WORK INSTRUCTION :: Reproduce the records below exactly, but only between the lines holding "(* the result" and "(st_mtime st) (st_ctime", inclusive.

LISTED ENTRIES ::
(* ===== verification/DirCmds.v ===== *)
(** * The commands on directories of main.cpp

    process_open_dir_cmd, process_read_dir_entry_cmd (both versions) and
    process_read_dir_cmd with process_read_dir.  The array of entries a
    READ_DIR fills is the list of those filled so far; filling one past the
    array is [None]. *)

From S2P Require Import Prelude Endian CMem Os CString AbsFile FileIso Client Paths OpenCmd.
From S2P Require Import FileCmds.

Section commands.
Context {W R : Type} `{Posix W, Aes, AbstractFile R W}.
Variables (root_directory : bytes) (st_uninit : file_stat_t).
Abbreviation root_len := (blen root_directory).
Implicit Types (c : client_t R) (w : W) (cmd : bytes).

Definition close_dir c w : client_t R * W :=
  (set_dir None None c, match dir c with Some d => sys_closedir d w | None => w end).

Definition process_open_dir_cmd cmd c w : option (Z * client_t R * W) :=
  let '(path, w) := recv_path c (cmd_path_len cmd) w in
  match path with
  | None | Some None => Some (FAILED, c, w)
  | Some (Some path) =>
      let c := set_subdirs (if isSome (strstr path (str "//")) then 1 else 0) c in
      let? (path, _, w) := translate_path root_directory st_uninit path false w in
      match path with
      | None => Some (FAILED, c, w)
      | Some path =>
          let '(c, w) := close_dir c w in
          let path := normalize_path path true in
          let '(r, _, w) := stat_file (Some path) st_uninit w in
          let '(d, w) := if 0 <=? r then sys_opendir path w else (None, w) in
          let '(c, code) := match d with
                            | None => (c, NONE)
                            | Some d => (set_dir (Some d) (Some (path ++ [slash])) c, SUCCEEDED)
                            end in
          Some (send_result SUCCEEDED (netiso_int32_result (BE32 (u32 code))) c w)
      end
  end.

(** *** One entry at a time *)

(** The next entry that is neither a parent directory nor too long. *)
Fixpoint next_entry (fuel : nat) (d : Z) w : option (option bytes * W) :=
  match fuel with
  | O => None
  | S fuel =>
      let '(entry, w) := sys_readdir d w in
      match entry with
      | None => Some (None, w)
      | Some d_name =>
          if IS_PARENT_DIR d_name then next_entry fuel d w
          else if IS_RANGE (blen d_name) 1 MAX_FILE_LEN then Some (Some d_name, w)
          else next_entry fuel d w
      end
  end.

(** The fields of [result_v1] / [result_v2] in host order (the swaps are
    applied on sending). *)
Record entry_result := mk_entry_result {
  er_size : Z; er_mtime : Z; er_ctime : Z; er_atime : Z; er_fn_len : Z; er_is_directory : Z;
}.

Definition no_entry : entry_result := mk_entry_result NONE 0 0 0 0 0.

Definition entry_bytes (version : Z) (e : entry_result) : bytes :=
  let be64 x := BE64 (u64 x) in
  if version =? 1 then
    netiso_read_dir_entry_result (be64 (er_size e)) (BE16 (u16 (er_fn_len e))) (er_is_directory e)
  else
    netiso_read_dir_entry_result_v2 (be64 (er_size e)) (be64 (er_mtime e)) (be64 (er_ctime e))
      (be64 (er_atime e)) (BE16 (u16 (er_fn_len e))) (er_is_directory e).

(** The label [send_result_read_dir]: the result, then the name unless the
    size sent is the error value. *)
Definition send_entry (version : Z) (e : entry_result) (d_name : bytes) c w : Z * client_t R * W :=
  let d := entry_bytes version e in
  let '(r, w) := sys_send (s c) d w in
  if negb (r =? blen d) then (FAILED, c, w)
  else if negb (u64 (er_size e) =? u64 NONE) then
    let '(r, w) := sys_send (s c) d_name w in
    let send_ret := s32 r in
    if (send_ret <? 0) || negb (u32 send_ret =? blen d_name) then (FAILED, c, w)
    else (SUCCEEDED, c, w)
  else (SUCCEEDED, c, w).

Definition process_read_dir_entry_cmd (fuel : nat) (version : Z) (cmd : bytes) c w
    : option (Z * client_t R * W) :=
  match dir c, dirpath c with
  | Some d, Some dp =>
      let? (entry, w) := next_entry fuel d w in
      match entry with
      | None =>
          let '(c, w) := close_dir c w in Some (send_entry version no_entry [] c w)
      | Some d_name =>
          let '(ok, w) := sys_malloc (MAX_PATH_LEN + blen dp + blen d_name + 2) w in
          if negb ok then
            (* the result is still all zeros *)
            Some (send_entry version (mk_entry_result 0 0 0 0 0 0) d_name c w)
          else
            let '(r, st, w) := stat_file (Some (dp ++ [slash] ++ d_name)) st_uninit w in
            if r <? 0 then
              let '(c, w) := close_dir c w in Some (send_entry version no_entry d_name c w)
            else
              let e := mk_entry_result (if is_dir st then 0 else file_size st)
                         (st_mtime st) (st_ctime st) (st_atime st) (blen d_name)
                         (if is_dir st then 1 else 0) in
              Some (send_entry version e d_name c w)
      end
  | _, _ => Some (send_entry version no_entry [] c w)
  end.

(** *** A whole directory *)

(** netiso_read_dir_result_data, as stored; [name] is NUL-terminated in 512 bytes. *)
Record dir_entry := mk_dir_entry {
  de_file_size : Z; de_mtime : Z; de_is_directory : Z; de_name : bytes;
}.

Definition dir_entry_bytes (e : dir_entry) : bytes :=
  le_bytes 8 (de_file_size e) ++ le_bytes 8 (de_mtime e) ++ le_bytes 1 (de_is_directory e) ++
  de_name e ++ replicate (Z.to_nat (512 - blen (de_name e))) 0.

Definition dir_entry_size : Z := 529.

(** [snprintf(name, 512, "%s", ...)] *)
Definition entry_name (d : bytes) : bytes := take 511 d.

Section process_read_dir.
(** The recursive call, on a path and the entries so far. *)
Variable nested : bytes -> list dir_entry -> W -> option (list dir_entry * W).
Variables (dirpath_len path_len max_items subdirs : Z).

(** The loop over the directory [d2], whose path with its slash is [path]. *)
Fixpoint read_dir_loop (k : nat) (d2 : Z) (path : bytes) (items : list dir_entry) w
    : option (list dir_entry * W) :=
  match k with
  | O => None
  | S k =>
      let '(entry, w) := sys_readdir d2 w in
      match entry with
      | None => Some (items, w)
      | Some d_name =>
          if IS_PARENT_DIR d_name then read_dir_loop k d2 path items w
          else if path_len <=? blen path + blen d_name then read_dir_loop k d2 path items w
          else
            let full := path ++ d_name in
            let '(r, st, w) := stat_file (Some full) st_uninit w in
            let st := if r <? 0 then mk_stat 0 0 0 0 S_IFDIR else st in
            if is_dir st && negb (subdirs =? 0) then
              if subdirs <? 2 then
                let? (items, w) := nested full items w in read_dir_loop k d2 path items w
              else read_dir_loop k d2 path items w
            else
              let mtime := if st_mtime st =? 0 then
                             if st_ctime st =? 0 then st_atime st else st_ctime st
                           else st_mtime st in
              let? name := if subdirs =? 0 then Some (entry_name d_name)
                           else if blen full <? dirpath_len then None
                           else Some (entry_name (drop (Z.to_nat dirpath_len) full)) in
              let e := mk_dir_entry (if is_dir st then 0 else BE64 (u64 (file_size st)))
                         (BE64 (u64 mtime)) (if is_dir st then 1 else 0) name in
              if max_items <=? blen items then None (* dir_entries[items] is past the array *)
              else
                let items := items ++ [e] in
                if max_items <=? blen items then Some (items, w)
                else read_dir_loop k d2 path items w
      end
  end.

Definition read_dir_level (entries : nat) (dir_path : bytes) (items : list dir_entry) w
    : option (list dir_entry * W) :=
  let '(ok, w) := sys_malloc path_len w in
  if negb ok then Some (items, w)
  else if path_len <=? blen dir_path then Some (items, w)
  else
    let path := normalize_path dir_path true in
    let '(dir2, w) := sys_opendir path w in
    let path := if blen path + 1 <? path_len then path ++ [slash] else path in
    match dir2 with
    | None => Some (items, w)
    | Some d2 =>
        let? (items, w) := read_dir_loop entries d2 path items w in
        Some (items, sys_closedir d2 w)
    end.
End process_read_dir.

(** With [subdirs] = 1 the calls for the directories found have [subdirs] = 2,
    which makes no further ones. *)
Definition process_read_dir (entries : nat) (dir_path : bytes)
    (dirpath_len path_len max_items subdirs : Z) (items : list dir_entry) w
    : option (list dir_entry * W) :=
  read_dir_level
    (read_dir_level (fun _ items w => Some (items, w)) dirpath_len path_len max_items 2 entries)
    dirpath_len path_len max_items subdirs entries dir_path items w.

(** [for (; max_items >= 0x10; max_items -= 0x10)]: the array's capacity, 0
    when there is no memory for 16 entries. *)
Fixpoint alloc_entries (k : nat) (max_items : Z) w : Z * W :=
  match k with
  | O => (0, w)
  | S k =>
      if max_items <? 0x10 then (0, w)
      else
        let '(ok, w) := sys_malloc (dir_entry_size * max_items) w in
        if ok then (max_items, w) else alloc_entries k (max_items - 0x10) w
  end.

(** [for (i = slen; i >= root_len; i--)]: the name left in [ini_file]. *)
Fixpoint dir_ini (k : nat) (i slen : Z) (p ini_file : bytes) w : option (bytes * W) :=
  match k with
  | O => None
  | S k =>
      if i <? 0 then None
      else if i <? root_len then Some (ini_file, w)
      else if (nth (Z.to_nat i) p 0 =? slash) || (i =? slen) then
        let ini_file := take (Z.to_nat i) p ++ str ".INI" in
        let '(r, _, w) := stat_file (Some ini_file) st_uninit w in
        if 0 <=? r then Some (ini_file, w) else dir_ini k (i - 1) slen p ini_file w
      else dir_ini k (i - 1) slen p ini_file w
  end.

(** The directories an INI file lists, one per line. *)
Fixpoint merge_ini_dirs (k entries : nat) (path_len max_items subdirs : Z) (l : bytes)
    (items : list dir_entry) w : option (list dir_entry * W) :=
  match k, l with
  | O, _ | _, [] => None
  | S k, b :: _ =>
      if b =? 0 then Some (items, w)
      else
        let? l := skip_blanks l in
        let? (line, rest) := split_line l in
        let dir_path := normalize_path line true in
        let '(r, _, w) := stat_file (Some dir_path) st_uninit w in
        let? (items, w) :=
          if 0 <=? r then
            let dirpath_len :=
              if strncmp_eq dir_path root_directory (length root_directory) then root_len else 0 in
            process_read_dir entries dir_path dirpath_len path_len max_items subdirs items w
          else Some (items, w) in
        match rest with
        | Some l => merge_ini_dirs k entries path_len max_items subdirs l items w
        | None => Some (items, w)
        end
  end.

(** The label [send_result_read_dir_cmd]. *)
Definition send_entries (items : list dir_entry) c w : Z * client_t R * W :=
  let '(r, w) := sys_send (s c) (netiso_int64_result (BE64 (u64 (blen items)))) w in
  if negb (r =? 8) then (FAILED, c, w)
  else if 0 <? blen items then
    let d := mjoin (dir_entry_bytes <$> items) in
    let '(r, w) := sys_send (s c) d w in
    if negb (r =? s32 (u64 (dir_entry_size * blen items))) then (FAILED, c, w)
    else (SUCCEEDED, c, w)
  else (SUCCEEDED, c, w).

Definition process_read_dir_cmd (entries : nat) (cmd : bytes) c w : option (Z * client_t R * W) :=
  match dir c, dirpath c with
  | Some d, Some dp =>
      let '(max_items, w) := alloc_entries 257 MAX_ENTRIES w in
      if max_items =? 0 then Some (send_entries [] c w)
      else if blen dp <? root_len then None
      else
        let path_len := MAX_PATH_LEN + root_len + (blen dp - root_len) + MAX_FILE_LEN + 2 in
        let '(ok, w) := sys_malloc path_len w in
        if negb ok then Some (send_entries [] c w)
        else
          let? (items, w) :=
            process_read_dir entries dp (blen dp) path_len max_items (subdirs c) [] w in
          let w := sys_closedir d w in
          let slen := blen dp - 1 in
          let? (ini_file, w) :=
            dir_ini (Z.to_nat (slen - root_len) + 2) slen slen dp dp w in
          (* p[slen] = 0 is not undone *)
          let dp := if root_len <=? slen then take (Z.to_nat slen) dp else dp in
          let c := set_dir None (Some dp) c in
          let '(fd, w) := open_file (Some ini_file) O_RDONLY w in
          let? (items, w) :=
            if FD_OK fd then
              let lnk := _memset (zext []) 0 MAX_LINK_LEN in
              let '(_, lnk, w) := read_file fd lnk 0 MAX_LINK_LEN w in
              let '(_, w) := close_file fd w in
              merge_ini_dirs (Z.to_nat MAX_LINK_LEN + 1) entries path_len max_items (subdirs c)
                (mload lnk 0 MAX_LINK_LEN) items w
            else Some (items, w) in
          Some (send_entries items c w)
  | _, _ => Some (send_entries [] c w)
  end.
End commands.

TASK OUTPUT ::
            (* the result is still all zeros *)
            Some (send_entry version (mk_entry_result 0 0 0 0 0 0) d_name c w)
          else
            let '(r, st, w) := stat_file (Some (dp ++ [slash] ++ d_name)) st_uninit w in
            if r <? 0 then
              let '(c, w) := close_dir c w in Some (send_entry version no_entry d_name c w)
            else
              let e := mk_entry_result (if is_dir st then 0 else file_size st)
                         (st_mtime st) (st_ctime st) (st_atime st) (blen d_name)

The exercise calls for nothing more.